BUENOS AIRES –In another demonstration of the lure of the Latin American film industry, and its drive into co-production – a phenomenon also galvanizing attendance at Ventana Sur – participants at the San Sebastian’s 3rd Europe-Latin America Co-production Forum rose 20% vs. 2013 and 59% vs. 2012 to 686 participants.
Projects presented from 104 in 2012, a high initial number, to 181 this year.
Such robust hikes are common in start-up events, but only if they catch fire with their industrial constituencies, as has happened with San Sebastian’s Forum, many of whose attendees and now regrouping at Ventana Sur.
“The statistics suggest the Forum does indeed have a relevant place on the map of international co-production markets,” said Jose Luis Rebordinos, San Sebastian Fest director.
One key, he suggested, was not only the companies presenting projects but those at San Sebastian taking meetings to discuss them. Among these numbers were Wild Bunch, the Berlin Festival, Argentina’s Disney co-backed Patagonik Film Group, France’s Noodle Productions, Cine Colombia, Mexico’s Mantarraya Producciones, Argentina’s K&S Films, the Council of Europe’ s Eurimages, Cannes Festival’s Cinefondation, New York’s Visit Films and Spain’s Tornasol Films.

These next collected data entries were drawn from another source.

(** The operator [&]: elementwise on two Series, broadcast for a scalar. *)
Definition cond_and (a b : cond) : cond :=
  match a, b with
  | Scalar x, Scalar y => Scalar (x && y)
  | Scalar x, Series m => Series (map (fun y => x && y) m)
  | Series m, Scalar y => Series (map (fun x => x && y) m)
  | Series m, Series n => Series (map (fun p => fst p && snd p) (combine m n))
  end.

Infix "&" := cond_and (at level 40, left associativity).

(** Python truth value of a selected option, as tested by [if status:].
    A float [nan] is true; the number zero and the empty text are false. *)
Definition truthy (c : cell) : bool :=
  match c with
  | Str s => negb (String.eqb s "")
  | Num q => negb (Qeq_bool q 0)
  | NaN => true
  end.

(** Elementwise [==] of a column value with the chosen option.  A missing
    value is equal to nothing, itself included. *)
Definition cell_eqb (a b : cell) : bool :=
  match a, b with
  | Str s, Str t => String.eqb s t
  | Num p, Num q => Qeq_bool p q
  | _, _ => false
  end.

(** Comparison of a possibly missing number with an integer bound:
    [NaN >= k] and [NaN <= k] are both false. *)
Definition ge_int (a : option Q) (k : Z) : bool :=
  match a with
  | Some q => Qle_bool (inject_Z k) q
  | None => false
  end.

Definition le_int (a : option Q) (k : Z) : bool :=
  match a with
  | Some q => Qle_bool q (inject_Z k)
  | None => false
  end.

(** The state of the filter panel: the two ends of the age slider and, for
    each select box, the chosen option ([None] is the first entry of every
    box). *)
Record selections : Type := mkSelections {
  min_age : Z;
  max_age : Z;
  gender_type_status : option cell;
  accident_type_type_status : option cell;
  collision_type_status : option cell;
  incident_severity_type_status : option cell;
  authorities_contacted_type_status : option cell;
  state_type_status : option cell;
  property_damage_type_status : option cell;
  bodily_injuries_type_status : option cell;
  police_report_available_type_status : option cell;
  auto_make_type_status : option cell;
  auto_model_type_status : option cell;
  auto_year_type_status : option cell
}.
Lemma sapp_cancel_r (a b c : string) : (a ++ c)%string = (b ++ c)%string -> a = b.
Proof.
  intros H. apply (f_equal srev) in H. rewrite !srev_app in H.
  apply sapp_cancel_l in H. rewrite <- (srev_involutive a), <- (srev_involutive b), H.
  reflexivity.
Qed.

Lemma slash_split a a' x y :
  no_slash a -> no_slash a' -> (a ++ "/" ++ x)%string = (a' ++ "/" ++ y)%string ->
  a = a' /\ x = y.
Proof.
  revert a'. induction a as [|c1 a IH]; intros [|c2 a'] Ha Ha' H.
  - rewrite !sapp_nil in H. injection H as H. auto.
  - rewrite sapp_nil, sapp_cons in H. injection H as Hc _. subst c2.
    exfalso. apply Ha'. left. reflexivity.
  - rewrite sapp_nil, sapp_cons in H. injection H as Hc _. subst c1.
    exfalso. apply Ha. left. reflexivity.
  - rewrite !sapp_cons in H. injection H as Hc H. subst c2.
    destruct (IH a') as [-> ->].
    + intros Hin. apply Ha. right. exact Hin.
    + intros Hin. apply Ha'. right. exact Hin.
    + exact H.
    + auto.
Qed.

Lemma sanitize_no_slash b : no_slash (sanitize_branch_name b).
Proof.
  induction b as [|c b IH]; simpl; intros Hin; [exact Hin|].
  destruct Hin as [Hc|Hin]; [|exact (IH Hin)].
  destruct (Ascii.eqb c "/"%char || Ascii.eqb c "092"%char)%bool eqn:Hb; [discriminate Hc|].
  subst c. discriminate Hb.
Qed.

Ltac suffix_ne :=
  let H := fresh in
  intros H; apply (f_equal srev) in H; rewrite ?srev_app in H;
  vm_compute in H; discriminate H.

Lemma metadata_ne_latest_any p b c p' b' : _get_metadata_path p b c <> latest_path p' b'.
Proof. unfold _get_metadata_path, latest_path. suffix_ne. Qed.

Lemma metadata_ne_parent_any p b c p' b' : _get_metadata_path p b c <> parent_branch_path p' b'.
Proof. unfold _get_metadata_path, parent_branch_path. suffix_ne. Qed.

Lemma latest_ne_parent_any p b p' b' : latest_path p b <> parent_branch_path p' b'.
Proof. unfold latest_path, parent_branch_path. suffix_ne. Qed.
Fixpoint copy_node (fuel : nat) (n : nat) (m : memo) : M (nat * memo) :=
  match fuel with
  | 0 => raise OutOfFuel
  | S fuel' =>
      match memo_nodes m !! n with
      | Some n' => ret (n', m)
      | None =>
          nd <- read_node n ;;
          n' <- alloc_node ;;
          let m := mkMemo (<[n := n']> (memo_nodes m)) (memo_edges m) in
          pe <- match parent_edge nd with
                | None => ret (None, m)
                | Some e =>
                    r <- copy_edge fuel' e m ;;
                    ret (Some (fst r), snd r)
                end ;;
          ch <- copy_edges_with (copy_edge fuel') (children nd) (snd pe) ;;
          write_node n' (mkTreeNode (fst pe) (fst ch) (payload nd)) ;;;
          ret (n', snd ch)
      end
  end
with copy_edge (fuel : nat) (e : nat) (m : memo) : M (nat * memo) :=
  match fuel with
  | 0 => raise OutOfFuel
  | S fuel' =>
      match memo_edges m !! e with
      | Some e' => ret (e', m)
      | None =>
          ed <- read_edge e ;;
          e' <- alloc_edge ;;
          let m := mkMemo (memo_nodes m) (<[e := e']> (memo_edges m)) in
          p <- copy_node fuel' (parent ed) m ;;
          c <- copy_node fuel' (child ed) (snd p) ;;
          write_edge e' (mkTreeEdge (prior ed) (visit_count ed) (value ed)
                                    (fst p) (fst c)) ;;;
          ret (e', snd c)
      end
  end.

Definition deepcopy (fuel : nat) (n : nat) : M nat :=
  r <- copy_node fuel n (mkMemo ∅ ∅) ;;
  ret (fst r).

(** ** _fit *)

(** The roll-out loop. *)
Fixpoint roll_out_loop (fuel : nat) (roll_out_node : nat)
    (first_turn opp_turn : bool) : M nat :=
  match fuel with
  | 0 => raise OutOfFuel
  | S fuel' =>
      fin <- is_finish roll_out_node ;;
      if fin then ret roll_out_node
      else if negb opp_turn then
        expand roll_out_node ;;;
        nd <- read_node roll_out_node ;;
        action <- choice None (children nd) ;;
        aed <- read_edge action ;;
        roll_out_loop fuel' (child aed) first_turn (negb opp_turn)
      else if first_turn then
        nd <- read_node roll_out_node ;;
        e0 <- index (children nd) 0 ;;
        ed <- read_edge e0 ;;
        roll_out_loop fuel' (child ed) false (negb opp_turn)
      else
        r <- opponent_reply roll_out_node ;;
        roll_out_loop fuel' r first_turn (negb opp_turn)
  end.

(** The simulation of the roll-out phase: from the choice of
    [sel_action] to the reward that the last line of [_fit] passes to
    [update], together with [sel_action]. *)
Definition simulation (fuel : nat) (sel_node : nat) : M (nat * num) :=
  nd <- read_node sel_node ;;
  sel_action <- choice None (children nd) ;;
  sa <- read_edge sel_action ;;
  let cur_node := child sa in
  roll_out_node <- deepcopy fuel cur_node ;;
  final <- roll_out_loop fuel roll_out_node true true ;;
  fnd <- read_node final ;;
  sn <- read_node sel_node ;;
  ret (sel_action, get_reward (payload fnd) (node_turn (payload sn))).

(** The roll-out phase: the simulation, then the update of [sel_action]. *)
Definition roll_out (fuel : nat) (sel_node : nat) : M unit :=
  r <- simulation fuel sel_node ;;
  update fuel (fst r) (snd r).

(** The expansion phase. *)
Definition expansion (cur_node : nat) : M unit :=
  expand cur_node ;;;
  nd <- read_node cur_node ;;
  fold_opponent (children nd).

Definition _fit (fuel : nat) : M unit :=
  r <- get_root ;;
  cur_node <- select fuel r ;;
  fin <- is_finish cur_node ;;
  if fin then
    nd <- read_node cur_node ;;
    match parent_edge nd with
    | Some pe => update fuel pe (get_reward (payload nd) (node_turn (payload nd)))
    | None => ret tt
    end
  else
    expansion cur_node ;;;
    roll_out fuel cur_node.

Fixpoint fit (fuel : nat) (num_iter : nat) : M unit :=
  match num_iter with
  | 0 => ret tt
  | S k => _fit fuel ;;; fit fuel k
  end.

(** ** traverse *)

(** The loop of [TreeNode.traverse]. *)
Fixpoint traverse_children (tr : nat -> M (list nat)) (l : list nat) : M (list nat) :=
  match l with
  | [] => ret []
  | c :: rest =>
      ed <- read_edge c ;;
      r <- tr (child ed) ;;
      rs <- traverse_children tr rest ;;
      ret (r ++ rs)
  end.

(** [TreeNode.traverse]. *)
Fixpoint traverse (fuel : nat) (n : nat) : M (list nat) :=
  match fuel with
  | 0 => raise OutOfFuel
  | S fuel' =>
      nd <- read_node n ;;
      rest <- traverse_children (traverse fuel') (children nd) ;;
      ret (n :: rest)
  end.

(** [MonteCarloTree.traverse]. *)
Definition tree_traverse (fuel : nat) : M (list nat) :=
  r <- get_root ;;
  traverse fuel r.

End Engine.

(** * Notions used in the statements *)

Section Notions.

Context {num St player : Type}.
Context {NumberOps : Number num} {G : Game num St player}.
Context {Opp : Opponent St} {Rnd : RandomSource num}.

Local Abbreviation TreeEdge := (TreeEdge num).
Local Abbreviation TreeNode := (TreeNode St).
Local Abbreviation store := (store num St).
Local Abbreviation M := (@M num St).

(** ** About update *)

(** What one [update(reward)] does to the statistics of one edge. *)
Definition bump (reward : num) (ed : TreeEdge) : TreeEdge :=
  mkTreeEdge (prior ed) (visit_count ed + 1) (add (value ed) reward)
             (parent ed) (child ed).

(** The edges an update at [e] reaches: [e], the edge into its parent
    node, and so on up to the first node without a parent edge. *)
Fixpoint ancestors (fuel : nat) (s : store) (e : nat) : option (list nat) :=
  match fuel with
  | 0 => None
  | S fuel' =>
      match edges s !! e with
      | None => None
      | Some ed =>
          match nodes s !! parent ed with
          | None => None
          | Some p =>
              match parent_edge p with
              | None => Some [e]
              | Some pe =>
                  match ancestors fuel' s pe with
                  | Some l => Some (e :: l)
                  | None => None
                  end
              end
          end
      end
  end.

(** A sequence of calls [edge.update(reward)]. *)
Fixpoint updates (fuel : nat) (calls : list (nat * num)) : M unit :=
  match calls with
  | [] => ret tt
  | (e, r) :: rest => bind (update fuel e r) (fun _ => updates fuel rest)
  end.

(** The call [e.update(_)] reaches the edge [x], directly or by
    propagation. *)
Definition reaches (fuel : nat) (s : store) (x : nat) (call : nat * num) : bool :=
  match ancestors fuel s (fst call) with
  | Some l => bool_decide (x ∈ l)
  | None => false
  end.

(** ** About edge_criteria and turn *)

(** The visit count of the edge that leads into the parent node of the
    edge [ed], or 0 if that node has no parent edge. *)
Definition parent_visits (s : store) (ed : TreeEdge) : option nat :=
  match nodes s !! parent ed with
  | None => None
  | Some p =>
      match parent_edge p with
      | None => Some 0
      | Some pe => visit_count <$> edges s !! pe
      end
  end.

(** The average value of an edge, as [turn] and [pretty_print] compute it. *)
Definition mean (ed : TreeEdge) : num :=
  div (value ed) (of_nat (1 + visit_count ed)).

(** The numbers of the list [l] are comparable: [<=] is total on them,
    so that none of them is NaN, and transitive.  Floats other than NaN
    are comparable. *)
Definition comparable (l : list num) : Prop :=
  (forall a b, a ∈ l -> b ∈ l -> leb a b = true \/ leb b a = true) /\
  (forall a b c, a ∈ l -> b ∈ l -> c ∈ l ->
     leb a b = true -> leb b c = true -> leb a c = true).

(** [comparable], decided by trying every pair and every triple. *)
Definition comparableb (l : list num) : bool :=
  forallb (fun a => forallb (fun b => leb a b || leb b a) l) l &&
  forallb (fun a => forallb (fun b => forallb (fun c =>
    implb (leb a b && leb b c) (leb a c)) l) l) l.

(** ** About the expansion phase *)

(** The identities [get_available_child_nodes] hands out, from [base] on. *)
Fixpoint number_from (base : nat) (l : list (St * num)) : list (nat * num) :=
  match l with
  | [] => []
  | (_, p) :: l' => (base, p) :: number_from (S base) l'
  end.

(** What the expansion phase leaves at a child node [c] of the expanded
    node, where [e] is the edge into [c] and [st] the state of [c]:
    no children when [c] is finished, and otherwise one edge, of prior
    1, from [c] to a node that holds the reply of the opponent. *)
Definition folded (s : store) (c e : nat) (st : St) : Prop :=
  match available st with
  | [] => nodes s !! c = Some (mkTreeNode (Some e) [] st)
  | _ :: _ =>
      exists g r,
        nodes s !! c = Some (mkTreeNode (Some e) [g] st) /\
        edges s !! g = Some (mkTreeEdge (of_nat 1) 0 (of_nat 0) c r) /\
        exists rn i, nodes s !! r = Some rn /\ payload rn = opponent_turn i st
  end.

(** ** Invariants *)

(** [m] keeps the invariant [I], also when it raises, and its result
    satisfies [Q]. *)
Definition keeps {A} (I : store -> Prop) (m : M A) (Q : A -> Prop) : Prop :=
  forall s, I s -> I (fst (m s)) /\ forall a, snd (m s) = Ok a -> Q a.

(** [s] holds the objects of [s0], no more and no others, and the same
    [root]: the two stores differ at most in the random source. *)
Definition same_objects (s0 s : store) : Prop :=
  nodes s = nodes s0 /\ edges s = edges s0 /\
  next_node s = next_node s0 /\ next_edge s = next_edge s0 /\
  root s = root s0.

Directors with projects pitched at the Forum since 2012 take in both established name auteurs with three or four features under the belt – Argentina’s Anahi Berneri, Colombia’s Carlos Moreno and Ecuador’s Sebastian Cordero –and some of Latin America’s production pacemakers – Mexico’s Canana and Colombia’s Dynamo, both members of Participant PanAmerica, Patagonik, Rizoma and Historias Cinematograficas in Argentina, but also new directors with maybe just one feature made and startup outfits. That has always been San Sebastian’s game-plan.
Budgets of projects has varied – from €3.2 million ($4.0 million) to €100,000 ($124,000) – and have the kind of projects selected for pitching, Rebordinos said, taking in art pics and genre offerings.
Most Forum projects have come from Latin America. That can be explained several ways. As Spanish film state aid has has been cut back, this century Latin American incentive systems have grown exponentially. In July, Brazilian president Dilma Rousseff announced a federal film-TV funding package for 2014 worth $480 million.
Coming or returning late to the table, Latin American governments have been able to learn from the mistakes of more established film powers in Europe: Many stare agencies – the studios of Latin America – have set aside coin for not only production but distribution and part bankroll producers’ attendance at key international events
And, as Rebordinos observes, the Forum has also accessed projects from emerging film powers in Latin America: Peru, Ecuador, Bolivia and Puerto Rico, among others.
Over 50% of the projects presented in 2012 and 2013 have been made, or will do so in 2014 or first-half 2015.
Launched 2012, the Forum runs parallel to pix-in-post showcase Films in Progress from last year, in what have become three intense “industry days” at San Sebastian. It is now part of an development roadmap for Latin American movie development which also takes in Ventana Sur and Cannes, plus burgeoning regional or national markets in Latin America. Also, the Forum has also aided San Sebastian to create its own industrial eco-system: Pitched at the 2012 Forum, Berneri’s “Open Air” played San Sebastian’s Competition in 2014. Two other Forum projects, Ana Katz’s “My Park Friend” and Brazilian Aly Muritiba’s “Para minha amada morta,” screened in Films in Progress this year.